Published online by Cambridge University Press: 06 August 2009
Although it was evident from Darwin's studies of tropisms in plants that informational signals passed from one part of the plant to another, the proof that it was a chemical substance that passed awaited the famous Avena coleoptile experiments of Frits Went (1928). These showed that a molecule (later identified as indole-3-acetic acid [IAA]) was the active agent that was water soluble and would pass across an agar barrier placed between one tissue and another – in his earliest experiments this was between the coleoptile tip (producing IAA) and the IAA-regulated elongating region of the coleoptile below. A tremendous amount of work, both in studying the physiology of this response to IAA, and in identifying the many analogues to IAA, sought the molecular structures required to provide an active molecule. It was from this highly intensive period of plant physiology study that the agricultural revolution of herbicides, defoliants and growth regulators of the 1940s and 1950s was originally generated.

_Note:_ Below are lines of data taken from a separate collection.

(* ===== verification/Admission.v ===== *)
(** * Mempool admission ([src/mempool/admission.rs])

    The policy a transaction must meet against the sender's account nonce and
    the pending transactions, oldest first. *)
From S2P Require Import Prelude Crypto Constants Transaction.

Inductive MempoolAdmissionError :=
| StatelessValidation (e : TxValidationError)
| DuplicateCanonicalTxId
| StaleNonce (current_nonce tx_nonce : Z)
| MempoolNonceGap (current_nonce tx_nonce : Z)
| DuplicateSenderNonce (sender_pubkey : string) (nonce existing_tip new_tip : Z).

Inductive AdmissionDecision :=
| Accept
| Replace (evict_tx_id : string).

Record MempoolAdmission := mkAdmission { ma_current_nonce : Z; ma_pending : list Tx }.

Section admission.
Context `{C : Crypto} `{TC : TxCodec}.

(** The pending transaction of the same sender and nonce, if any. *)
Definition same_slot (tx existing : Tx) : bool :=
  bool_decide (tx_sender_pubkey existing = tx_sender_pubkey tx) && (tx_nonce existing =? tx_nonce tx).

Definition evaluate (a : MempoolAdmission) (tx : Tx)
    : result MempoolAdmissionError AdmissionDecision :=
  _ ← map_err StatelessValidation (validate_tx_stateless tx);
  let tx_id := canonical_tx_id tx in
  if existsb (λ existing, bool_decide (canonical_tx_id existing = tx_id)) (ma_pending a)
  then Err DuplicateCanonicalTxId
  else if tx_nonce tx <? ma_current_nonce a
  then Err (StaleNonce (ma_current_nonce a) (tx_nonce tx))
  else if sat_add64 (ma_current_nonce a) 1 <? tx_nonce tx
  then Err (MempoolNonceGap (ma_current_nonce a) (tx_nonce tx))
  else match List.find (same_slot tx) (ma_pending a) with
       | Some existing =>
           if tx_tip existing <? tx_tip tx then Ok (Replace (canonical_tx_id existing))
           else Err (DuplicateSenderNonce (tx_sender_pubkey tx) (tx_nonce tx) (tx_tip existing) (tx_tip tx))
       | None => Ok Accept
       end.

End admission.

(** ** Theory *)
Section admission_theory.
Context {C : Crypto} {TC : TxCodec}.

Lemma same_slot_true tx e :
  same_slot tx e = true ↔ tx_sender_pubkey e = tx_sender_pubkey tx ∧ tx_nonce e = tx_nonce tx.
Proof. unfold same_slot. rewrite andb_true_iff, bool_decide_eq_true, Z.eqb_eq. done. Qed.

Lemma existsb_elem {A} (f : A → bool) l : existsb f l = true ↔ ∃ x, x ∈ l ∧ f x = true.
Proof. rewrite existsb_exists. by setoid_rewrite list_elem_of_In. Qed.

(** The nonce window of the policy. *)
Definition nonce_window (current : Z) (tx : Tx) : Prop :=
  current ≤ tx_nonce tx ≤ sat_add64 current 1.

Lemma evaluate_Ok a tx d :
  evaluate a tx = Ok d ↔
  validate_tx_stateless tx = Ok () ∧
  (∀ e, e ∈ ma_pending a → canonical_tx_id e ≠ canonical_tx_id tx) ∧
  nonce_window (ma_current_nonce a) tx ∧
  match d with
  | Accept => ∀ e, e ∈ ma_pending a → ¬ (tx_sender_pubkey e = tx_sender_pubkey tx ∧ tx_nonce e = tx_nonce tx)
  | Replace id => ∃ e, List.find (same_slot tx) (ma_pending a) = Some e ∧ id = canonical_tx_id e ∧
      tx_tip e < tx_tip tx
  end.
Proof.
  unfold evaluate, nonce_window.
  destruct (validate_tx_stateless tx) as [[]|e]; cbn [map_err mbind result_bind];
    [|split; [done|by intros [? _]]].
  destruct (existsb _ (ma_pending a)) eqn:Edup.
  { split; [done|]. intros (_ & H & _). apply existsb_elem in Edup as (e & He & E).
    apply bool_decide_eq_true in E. by destruct (H e He). }
  assert (∀ e, e ∈ ma_pending a → canonical_tx_id e ≠ canonical_tx_id tx) as Hd.
  { intros e He E. assert (existsb (λ existing, bool_decide (canonical_tx_id existing = canonical_tx_id tx))
      (ma_pending a) = true); [|congruence]. apply existsb_elem. exists e. by rewrite bool_decide_true. }
  destruct (Z.ltb_spec (tx_nonce tx) (ma_current_nonce a)); [split; [done|lia]|].
  destruct (Z.ltb_spec (sat_add64 (ma_current_nonce a) 1) (tx_nonce tx)); [split; [done|lia]|].
  destruct (List.find (same_slot tx) (ma_pending a)) as [e|] eqn:Ef.
  - destruct (find_Some_elem _ _ _ Ef) as [He Hs]. apply same_slot_true in Hs.
    destruct (Z.ltb_spec (tx_tip e) (tx_tip tx)); split.
    + intros [= <-]. split_and!; [done..|]. by exists e.
    + intros (_ & _ & _ & H'). destruct d as [|id]; [by destruct (H' e He)|].
      destruct H' as (e' & [= <-] & -> & _). done.
    + done.
    + intros (_ & _ & _ & H'). destruct d as [|id]; [by destruct (H' e He)|].
      destruct H' as (e' & [= <-] & _ & ?). lia.
  - split.
    + intros [= <-]. split_and!; [done..|]. intros e He Hs.
      pose proof (find_None_elem _ _ _ Ef He) as Hf. apply same_slot_true in Hs. congruence.
    + intros (_ & _ & _ & H'). destruct d as [|id]; [done|]. by destruct H' as (? & ? & _).
Qed.
(** C29: The admission policy, exactly.  A transaction is accepted as new when
    it is statelessly valid, its identifier is not pending, its nonce is the
    account's next one or one above it, and no pending transaction has its
    sender and nonce; it replaces the first such transaction when its tip is
    strictly higher; otherwise it is refused. *)
Theorem admission_policy a tx d :
  evaluate a tx = Ok d ↔
  validate_tx_stateless tx = Ok () ∧
  (∀ e, e ∈ ma_pending a → canonical_tx_id e ≠ canonical_tx_id tx) ∧
  nonce_window (ma_current_nonce a) tx ∧
  match d with
  | Accept => ∀ e, e ∈ ma_pending a → ¬ (tx_sender_pubkey e = tx_sender_pubkey tx ∧ tx_nonce e = tx_nonce tx)
  | Replace id => ∃ e, List.find (same_slot tx) (ma_pending a) = Some e ∧ id = canonical_tx_id e ∧
      tx_tip e < tx_tip tx
  end.
Proof. apply evaluate_Ok. Qed.
End admission_theory.
(** A side block no heavier than the tip. *)
Lemma side_heaviest n n' blk parent st now d : node_ok n → node_ok n' → admissible blk →
  consensus_valid params (n_chain n) now blk parent st → n_chain n' = recorded (n_chain n) blk d →
  candidate_work (n_chain n) blk ≤ tip_work (n_chain n) →
  heaviest (n_chain n) → heaviest (n_chain n').
Proof.
  intros Hn Hn' Ha Hc E Hle Hv. pose proof Hv as [(g0 & H0 & Hw) _].
  pose proof (no_chain _ _ _ Hn) as Hg. pose proof (no_chain _ _ _ Hn') as Hg'.
  destruct (valid_branch n blk parent st now Hn Ha Hv Hc) as (Hnz & Hr & Hnew & bs & Hbs & Hpar & Hcw).
  pose proof (tip_work_total N _ _ Hg H0 Hw) as Hold.
  pose proof (recorded_holds (n_chain n) blk d Hnew) as Hh. rewrite <- E in Hh.
  assert (blocks (n_chain n') = blocks (n_chain n)) as Eb by (by rewrite E).
  eapply (heaviest_add (n_chain n)); [exact Hg|exact Hg'| | | |exact Hbs|exact Hpar|exact Hnz|..|exact Hv];
    rewrite ?Eb; [apply Hh; by right|intros x Hx; apply Hh; by left|intros x; apply Hh| |done|done|lia].
  rewrite E. simpl. by rewrite lookup_insert_ne.
Qed.

(** A reorganisation to a heavier branch. *)
Lemma reorg_heaviest n n' blk parent st now d rec : node_ok n → node_ok n' → admissible blk →
  consensus_valid params (n_chain n) now blk parent st →
  tip_work (n_chain n) < candidate_work (n_chain n) blk → chain_ok (recorded (n_chain n) blk d) →
  reorganised root (recorded (n_chain n) blk d) (n_chain n') blk rec →
  heaviest (n_chain n) → heaviest (n_chain n').
Proof.
  intros Hn Hn' Ha Hc Hlt Hrd Hro Hv. pose proof Hv as [(g0 & H0 & Hw) _].
  pose proof (no_chain _ _ _ Hn) as Hg. pose proof (no_chain _ _ _ Hn') as Hg'.
  destruct (valid_branch n blk parent st now Hn Ha Hv Hc) as (Hnz & Hr & Hnew & bs & Hbs & Hpar & Hcw).
  pose proof (tip_work_total N _ _ Hg H0 Hw) as Hold.
  pose proof (recorded_holds (n_chain n) blk d Hnew) as Hh.
  pose proof (reorganised_branch N _ _ _ _ _ _ _ Hg Hg' Hrd Hnew Hbs Hpar Hnz Hro) as Eb.
  assert (cumulative_work (recorded (n_chain n) blk d) !! root = cumulative_work (n_chain n) !! root) as Ew
    by (simpl; by rewrite lookup_insert_ne).
  eapply (heaviest_add (n_chain n)); [exact Hg|exact Hg'| | | |exact Hbs|exact Hpar|exact Hnz|..|exact Hv].
  - apply (ro_holds _ _ _ _ _ Hro), Hh. by right.
  - intros x Hx. apply (ro_holds _ _ _ _ _ Hro), Hh. by left.
  - intros x Hx. apply Hh. by apply (ro_holds _ _ _ _ _ Hro).
  - by rewrite (ro_work_root _ _ _ _ _ Hro).
  - rewrite Eb. rewrite lookup_app_l.
    + destruct (ancestry_first N _ _ _ Hg Hbs) as (x & -> & ->). done.
    + destruct Hbs as (_ & _ & Hl). destruct bs; [done|simpl; lia].
  - rewrite Eb. lia.
  - by rewrite Eb.
Qed.

Lemma core_outcome_heaviest n blk n' r i :
  node_ok n → node_ok n' → admissible blk → core_outcome params clock N n blk n' r i →
  heaviest (n_chain n) → heaviest (n_chain n').
Proof.
  intros Hn Hn' Ha Hout Hv.
  destruct Hout as [e E|Hz Hh Hb E|peer now Hk E|parent st0 st Hc Heq Hp E|parent st Hc Hp E Hd|parent st rec d Hc Hp Hlt Hrd Hro Hpend].
  - eapply heaviest_ext; [..|exact Hv]; by rewrite E.
  - destruct Hv as [(g0 & H0 & _) _]. by rewrite Hb in H0.
  - eapply heaviest_ext; [..|exact Hv]; by rewrite E, add_orphan_state.
  - eapply extension_heaviest; [exact Hn|exact Hn'|exact Ha|exact Hc|exact Hp|exact E|exact Hv].
  - eapply side_heaviest; [exact Hn|exact Hn'|exact Ha|exact Hc|exact E| |exact Hv].
    apply Z.nlt_ge. intros Hlt. destruct (Hd Hlt) as (d & ops & Hf). by rewrite db_apply_batch_total in Hf.
  - eapply reorg_heaviest; [exact Hn|exact Hn'|exact Ha|exact Hc|exact Hlt|exact Hrd|exact Hro|exact Hv].
Qed.

Lemma apply_block_heaviest n blk src n' r :
  node_ok n → admissible blk → heaviest (n_chain n) →
  apply_block params clock n blk src = Done (n', r) → heaviest (n_chain n').
Proof.
  intros Hn Ha Hv E.
  refine (proj2 (apply_block_keeps params clock N HN Hep (λ _, True) heaviest _ _ n blk src n' r
    Hn (orphans_in_True _) Hv Ha Logic.I E)).
  - intros g p h. by apply heaviest_ext.
  - intros ? ? ? ? ? Hm Hm' Hb _ Hout. exact (core_outcome_heaviest _ _ _ _ _ Hm Hm' Hb Hout).
Qed.

(** The work map of a node counts the genesis block, or never will. *)
Definition counted (g : ChainState) : Prop := is_Some (cumulative_work g !! root).
Lemma core_outcome_counted n blk n' r i :
  node_ok n → admissible blk → blocks (n_chain n) ≠ [] → core_outcome params clock N n blk n' r i →
  blocks (n_chain n') ≠ [] ∧ (counted (n_chain n') → counted (n_chain n)).
Proof.
  intros Hn Ha Hne Hout. pose proof (no_chain _ _ _ Hn) as Hg. unfold counted.
  assert (∀ parent st now, consensus_valid params (n_chain n) now blk parent st → block_hash blk ≠ root) as Hnr.
  { intros parent st now Hc.
    by destruct (consensus_valid_ok _ _ HN _ _ _ _ _ Hg Ha (cv_number _ _ _ _ _ _ Hc) Hc) as (_ & ? & _). }
  destruct Hout as [e E|Hz Hh Hb E|peer now Hk E|parent st0 st Hv Heq Hp E|parent st Hv Hp E Hd|parent st rec d Hv Hp Hlt Hrd Hro Hpend].
  - by rewrite E.
  - done.
  - by rewrite E, add_orphan_state.
  - rewrite E. simpl. rewrite lookup_insert_ne by eauto. split; [by intros [_ ?]%app_eq_nil|done].
  - rewrite E. simpl. by rewrite lookup_insert_ne by eauto.
  - rewrite (ro_work_root _ _ _ _ _ Hro). simpl. rewrite lookup_insert_ne by eauto. split; [|done].
    destruct (ro_chain _ _ _ _ _ Hro) as (kept & gone & seg & _ & E2 & Hk & _). rewrite E2.
    by intros [? _]%app_eq_nil.
Qed.
Lemma apply_block_counted n blk src n' r :
  node_ok n → admissible blk → blocks (n_chain n) ≠ [] → (counted (n_chain n) → heaviest (n_chain n)) →
  apply_block params clock n blk src = Done (n', r) → counted (n_chain n') → heaviest (n_chain n').
Proof.
  intros Hn Ha Hne Hv E.
  refine (proj2 (proj2 (apply_block_keeps params clock N HN Hep (λ _, True)
    (λ g, blocks g ≠ [] ∧ (counted g → heaviest g)) _ _ n blk src n' r
    Hn (orphans_in_True _) (conj Hne Hv) Ha Logic.I E))).
  - intros g p h [H1 H2]. split; [done|]. intros Hc. apply (heaviest_ext g); [done..|by apply H2].
  - intros m b m' r' i Hm Hm' Hb _ Hout [H1 H2].
    destruct (core_outcome_counted _ _ _ _ _ Hm Hb H1 Hout) as [H3 H4]. split; [done|].
    intros Hc. exact (core_outcome_heaviest _ _ _ _ _ Hm Hm' Hb Hout (H2 (H4 Hc))).
Qed.
(* ===== verification/Protocol.v ===== *)
(** * The peer protocol ([src/p2p/protocol.rs], [src/p2p/messages.rs])

    Chain summaries, the handshake and its validation, block announcements and
    the message type. *)
From S2P Require Import Prelude Crypto Constants Transaction Block Genesis VisionX Sled ChainState.

(** ** Chain summary *)
Record ChainSummary := mkSummary {
  sm_height : Z;
  sm_tip_hash : option string;
  sm_cumulative_work : Z
}.
#[export] Instance ChainSummary_eq_dec : EqDecision ChainSummary.
Proof. solve_decision. Defined.

Definition from_chain {SL : Sled} (g : ChainState) : ChainSummary :=
  let tip_hash := if bool_decide (blocks g = []) then None else Some (tip_hash g) in
  let cumulative_work := default 0 (tip_hash ≫= λ hash, cumulative_work g !! hash) in
  mkSummary (current_height g) tip_hash cumulative_work.

(** ** Handshake *)
Definition NODE_VERSION : string := "v1.0.4".

Record HandshakeMessage := mkHandshake {
  hs_protocol_version : Z;
  hs_chain_id : list byte;
  hs_genesis_hash : string;
  hs_node_nonce : Z;
  hs_chain_height : Z;
  hs_network_id : string;
  hs_node_tag : string;
  hs_econ_hash : string;
  hs_pow_params_hash : string;
  hs_advertised_ip : option string;
  hs_advertised_port : option Z;
  hs_seed_peers : list string
}.
#[export] Instance HandshakeMessage_eq_dec : EqDecision HandshakeMessage.
Proof. solve_decision. Defined.

Inductive HandshakeResult :=
| Accepted
| VersionMismatch (remote ours : Z)
| WrongChainId
| WrongGenesisHash
| WrongEconHash
| WrongPowParams
| SelfConnection.
#[export] Instance HandshakeResult_eq_dec : EqDecision HandshakeResult.
Proof. solve_decision. Defined.

Section handshake.
Context `{C : Crypto}.

Definition local_chain_id : list byte :=
  blake3 (string_bytes GENESIS_HASH ++ string_bytes NETWORK_ID).

Definition new_handshake (chain_height node_nonce : Z) : HandshakeMessage :=
  mkHandshake PROTOCOL_VERSION local_chain_id GENESIS_HASH node_nonce chain_height NETWORK_ID
    (NODE_VERSION +:+ "-consensus-v1.0." +:+ u64_to_string CONSENSUS_VERSION)
    ECON_HASH (fingerprint VISIONX_PARAMS) None None [].
Definition new_with_advertised (chain_height node_nonce : Z) (advertised_ip : option string)
    (advertised_port : option Z) : HandshakeMessage :=
  let h := new_handshake chain_height node_nonce in
  mkHandshake (hs_protocol_version h) (hs_chain_id h) (hs_genesis_hash h) (hs_node_nonce h)
    (hs_chain_height h) (hs_network_id h) (hs_node_tag h) (hs_econ_hash h) (hs_pow_params_hash h)
    advertised_ip advertised_port (hs_seed_peers h).
Definition with_seed_peers (seeds : list string) (h : HandshakeMessage) : HandshakeMessage :=
  mkHandshake (hs_protocol_version h) (hs_chain_id h) (hs_genesis_hash h) (hs_node_nonce h)
    (hs_chain_height h) (hs_network_id h) (hs_node_tag h) (hs_econ_hash h) (hs_pow_params_hash h)
    (hs_advertised_ip h) (hs_advertised_port h) seeds.

Definition validate_handshake (remote : HandshakeMessage) (our_nonce : Z) : HandshakeResult :=
  if hs_node_nonce remote =? our_nonce then SelfConnection
  else if negb (hs_protocol_version remote =? PROTOCOL_VERSION)
  then VersionMismatch (hs_protocol_version remote) PROTOCOL_VERSION
  else if negb (bool_decide (hs_chain_id remote = local_chain_id)) then WrongChainId
  else if negb (bool_decide (hs_genesis_hash remote = GENESIS_HASH)) then WrongGenesisHash
  else if negb (bool_decide (hs_econ_hash remote = ECON_HASH)) then WrongEconHash
  else if negb (bool_decide (hs_pow_params_hash remote = fingerprint VISIONX_PARAMS))
  then WrongPowParams
  else Accepted.
End handshake.

(** ** Messages *)
Record AnnounceBlock := mkAnnounce { an_height : Z; an_hash : string; an_prev : string }.

Inductive P2PMessage :=
| MHandshake (hs : HandshakeMessage)
| Ping (timestamp : Z)
| Pong (timestamp : Z)
| GetHeight
| Height (summary : ChainSummary)
| MAnnounceBlock (announcement : AnnounceBlock)
| GetBlock (hash : string)
| MBlock (block : Block)
| Disconnect (reason : string).

Definition label (m : P2PMessage) : string :=
  match m with
  | MHandshake _ => "Handshake"
  | Ping _ => "Ping"
  | Pong _ => "Pong"
  | GetHeight => "GetHeight"
  | Height _ => "Height"
  | MAnnounceBlock _ => "AnnounceBlock"
  | GetBlock _ => "GetBlock"
  | MBlock _ => "Block"
  | Disconnect _ => "Disconnect"
  end.
Definition is_pre_handshake (m : P2PMessage) : bool :=
  match m with MHandshake _ | Disconnect _ => true | _ => false end.

(** ** Theory *)
Section theory.
Context {C : Crypto}.

(** What an accepted handshake agrees on. *)
Definition compatible (remote : HandshakeMessage) (our_nonce : Z) : Prop :=
  hs_node_nonce remote ≠ our_nonce ∧ hs_protocol_version remote = PROTOCOL_VERSION ∧
  hs_chain_id remote = local_chain_id ∧ hs_genesis_hash remote = GENESIS_HASH ∧
  hs_econ_hash remote = ECON_HASH ∧ hs_pow_params_hash remote = fingerprint VISIONX_PARAMS.

Lemma validate_handshake_Accepted remote our_nonce :
  validate_handshake remote our_nonce = Accepted ↔ compatible remote our_nonce.
Proof.
  unfold validate_handshake, compatible.
  destruct (Z.eqb_spec (hs_node_nonce remote) our_nonce); [split; [done|tauto]|].
  destruct (Z.eqb_spec (hs_protocol_version remote) PROTOCOL_VERSION); cbn [negb]; [|split; [done|tauto]].
  repeat (case_bool_decide; cbn [negb]; [|split; [done|tauto]]). tauto.
Qed.

Lemma new_handshake_compatible h n ip port seeds our_nonce : n ≠ our_nonce →
  compatible (with_seed_peers seeds (new_with_advertised h n ip port)) our_nonce.
Proof. intros. by repeat split. Qed.
End theory.
(* ===== verification/World.v ===== *)
(** * A task of the node and what it shares

    The state the asynchronous tasks share through locks and channels, and the
    view of one task: the shared state, and the stream of the peer it talks
    to.  A task's code is a computation in [act].  Every lock section is one
    step; before each of them, other tasks may have changed the shared state,
    as the task's list of interferences says. *)
From S2P Require Import Prelude Crypto Constants Transaction Block Genesis VisionX Sled ChainState Accept Manager Admission Pool Protocol Peers Sessions Recovery.

(** What reading from a peer yields: a message, a read error, or nothing for
    the duration of a timeout. *)
Inductive Incoming :=
| Received (m : P2PMessage)
| ReadError
| Silence.

(** The errors of the peer tasks, one constructor per message text. *)
Inductive NetError :=
| BadPeerAddress (peer_addr : string)
| ConnectFailed
| SendFailed
| ReadFailed
| TimedOut (peer_addr : string)
| PeerRejected (context reason : string)
| UnexpectedMessage (context label : string)
| HandshakeRejected (r : HandshakeResult)
| MessageLimit (peer_addr : string)
| NoTipHash (height : Z)
| SyncLoop (hash : string)
| WrongBlock (expected actual : string)
| ImportStoredOrphan (hash : string)
| ImportRejected (reason : RejectReason)
| MalformedAnnouncement
| UnknownBlock (hash : string)
| UnrequestedBlock
| ImporterUnavailable.

Section world.
Context {C : Crypto} {TC : TxCodec} {SL : Sled} {SC : StoreCodec}.

(** A block fetched from a peer, waiting for the importer. *)
Record InboundBlock := mkInbound { ib_block : Block; ib_peer_addr : string }.

Record Shared := mkShared {
  sh_node : Node;
  sh_peers : PeerManager;
  sh_pool : Pool;
  sh_recovery : RecoveryState;
  sh_registry : PeerSessionRegistry;
  sh_miner : option MinerManager;
  sh_inbound : option (list InboundBlock);   (* [None]: the importer is gone *)
  sh_discovered : option (list string);      (* the peer discovery queue *)
  sh_instants : nat                          (* reads of the monotonic clock *)
}.
Definition sh_chain (s : Shared) : ChainState := n_chain (sh_node s).

Definition set_node (x : Node) (s : Shared) : Shared :=
  mkShared x (sh_peers s) (sh_pool s) (sh_recovery s) (sh_registry s) (sh_miner s)
    (sh_inbound s) (sh_discovered s) (sh_instants s).
Definition set_peers (x : PeerManager) (s : Shared) : Shared :=
  mkShared (sh_node s) x (sh_pool s) (sh_recovery s) (sh_registry s) (sh_miner s)
    (sh_inbound s) (sh_discovered s) (sh_instants s).
Definition set_pool (x : Pool) (s : Shared) : Shared :=
  mkShared (sh_node s) (sh_peers s) x (sh_recovery s) (sh_registry s) (sh_miner s)
    (sh_inbound s) (sh_discovered s) (sh_instants s).
Definition set_recovery (x : RecoveryState) (s : Shared) : Shared :=
  mkShared (sh_node s) (sh_peers s) (sh_pool s) x (sh_registry s) (sh_miner s)
    (sh_inbound s) (sh_discovered s) (sh_instants s).
Definition set_registry (x : PeerSessionRegistry) (s : Shared) : Shared :=
  mkShared (sh_node s) (sh_peers s) (sh_pool s) (sh_recovery s) x (sh_miner s)
    (sh_inbound s) (sh_discovered s) (sh_instants s).
Definition set_miner (x : option MinerManager) (s : Shared) : Shared :=
  mkShared (sh_node s) (sh_peers s) (sh_pool s) (sh_recovery s) (sh_registry s) x
    (sh_inbound s) (sh_discovered s) (sh_instants s).
Definition set_inbound (x : option (list InboundBlock)) (s : Shared) : Shared :=
  mkShared (sh_node s) (sh_peers s) (sh_pool s) (sh_recovery s) (sh_registry s) (sh_miner s)
    x (sh_discovered s) (sh_instants s).
Definition set_discovered (x : option (list string)) (s : Shared) : Shared :=
  mkShared (sh_node s) (sh_peers s) (sh_pool s) (sh_recovery s) (sh_registry s) (sh_miner s)
    (sh_inbound s) x (sh_instants s).
Definition tick (s : Shared) : Shared :=
  mkShared (sh_node s) (sh_peers s) (sh_pool s) (sh_recovery s) (sh_registry s) (sh_miner s)
    (sh_inbound s) (sh_discovered s) (S (sh_instants s)).

Record World := mkWorld {
  w_shared : Shared;
  w_inbox : list Incoming;           (* what the peer will say; then its stream ends *)
  w_outbox : list P2PMessage;        (* what was sent to it *)
  w_sends : list bool;               (* whether the next writes succeed; then all do *)
  w_others : list (Shared → Shared)  (* what other tasks do before our next lock sections *)
}.
Definition set_stream (inbox : list Incoming) (outbox : list P2PMessage) (sends : list bool) (w : World) : World :=
  mkWorld (w_shared w) inbox outbox sends (w_others w).

(** Computations of a task: they may panic, or return an error. *)
Definition act (A : Type) : Type := World → run (World * result NetError A).
#[export] Instance act_ret : MRet act := λ A a w, Done (w, Ok a).
#[export] Instance act_bind : MBind act := λ A B f m w,
  match m w with
  | Done (w, Ok a) => f a w
  | Done (w, Err e) => Done (w, Err e)
  | Panic => Panic
  | NoFuel => NoFuel
  end.
Definition fail {A} (e : NetError) : act A := λ w, Done (w, Err e).
(** The result of a computation as a value. *)
Definition attempt {A} (m : act A) : act (result NetError A) := λ w,
  match m w with Done (w, r) => Done (w, Ok r) | Panic => Panic | NoFuel => NoFuel end.

(** One lock section. *)
Definition locked {A} (f : Shared → run (Shared * A)) : act A := λ w,
  let '(s, others) := match w_others w with o :: os => (o (w_shared w), os) | [] => (w_shared w, []) end in
  match f s with
  | Done (s, a) => Done (mkWorld s (w_inbox w) (w_outbox w) (w_sends w) others, Ok a)
  | Panic => Panic
  | NoFuel => NoFuel
  end.
Definition read_shared {A} (f : Shared → A) : act A := locked (λ s, Done (s, f s)).
Definition update_shared (f : Shared → Shared) : act () := locked (λ s, Done (f s, ())).

(** [send_message] and [recv_message] on the peer's stream. *)
Definition send_message (m : P2PMessage) : act () := λ w,
  match w_sends w with
  | false :: sends => Done (set_stream (w_inbox w) (w_outbox w) sends w, Err SendFailed)
  | true :: sends => Done (set_stream (w_inbox w) (w_outbox w ++ [m]) sends w, Ok ())
  | [] => Done (set_stream (w_inbox w) (w_outbox w ++ [m]) [] w, Ok ())
  end.
(** Without a timeout silence is waited out. *)
Fixpoint next_incoming (l : list Incoming) : option P2PMessage * list Incoming :=
  match l with
  | Received m :: l => (Some m, l)
  | Silence :: l => next_incoming l
  | ReadError :: l => (None, l)
  | [] => (None, [])
  end.
Definition recv_message : act P2PMessage := λ w,
  let '(m, l) := next_incoming (w_inbox w) in
  Done (set_stream l (w_outbox w) (w_sends w) w, match m with Some m => Ok m | None => Err ReadFailed end).
(** [tokio::time::timeout(.., recv_message(..))]. *)
Definition recv_timeout (peer_addr : string) : act P2PMessage := λ w,
  match w_inbox w with
  | Received m :: l => Done (set_stream l (w_outbox w) (w_sends w) w, Ok m)
  | Silence :: l => Done (set_stream l (w_outbox w) (w_sends w) w, Err (TimedOut peer_addr))
  | ReadError :: l => Done (set_stream l (w_outbox w) (w_sends w) w, Err ReadFailed)
  | [] => Done (w, Err ReadFailed)
  end.

(** The chain summary, read under the lock. *)
Definition local_summary : act ChainSummary := read_shared (λ s, from_chain (sh_chain s)).
(** Answering the requests every session answers. *)
Definition answer_height : act () := summary ← local_summary; send_message (Height summary).
Definition answer_ping (timestamp : Z) : act () := send_message (Pong timestamp).

(** A method of the peer registry that reads the clock. *)
Definition with_peers (instant : nat → Z) (f : Z → PeerManager → PeerManager) : act () :=
  update_shared (λ s, tick (set_peers (f (instant (sh_instants s)) (sh_peers s)) s)).

(** A step of a computation whose outcome is known. *)
Lemma act_bind_Done {A B} (m : act A) (f : A → act B) w w1 a :
  m w = Done (w1, Ok a) → (m ≫= f) w = f a w1.
Proof. intros E. unfold mbind, act_bind. by rewrite E. Qed.
End world.

(** Run the next step by evaluation. *)
Ltac act_step := erewrite act_bind_Done; [|reflexivity];
  cbn [w_shared w_inbox w_outbox w_sends w_others set_stream].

But it was the insect physiologists with their identities of hormone-producing glands and hormone-responding tissues remote from the glands who developed the concepts of target tissues, signalling molecules and receptor sites. Perhaps the most spectacular to record, as an example of the approaches followed later by plant scientists, is the work in the 1930s and 1940s concerning the processes of moulting of larval epidermal skins and of metamorphoses to the adult state (Karlson, 1956).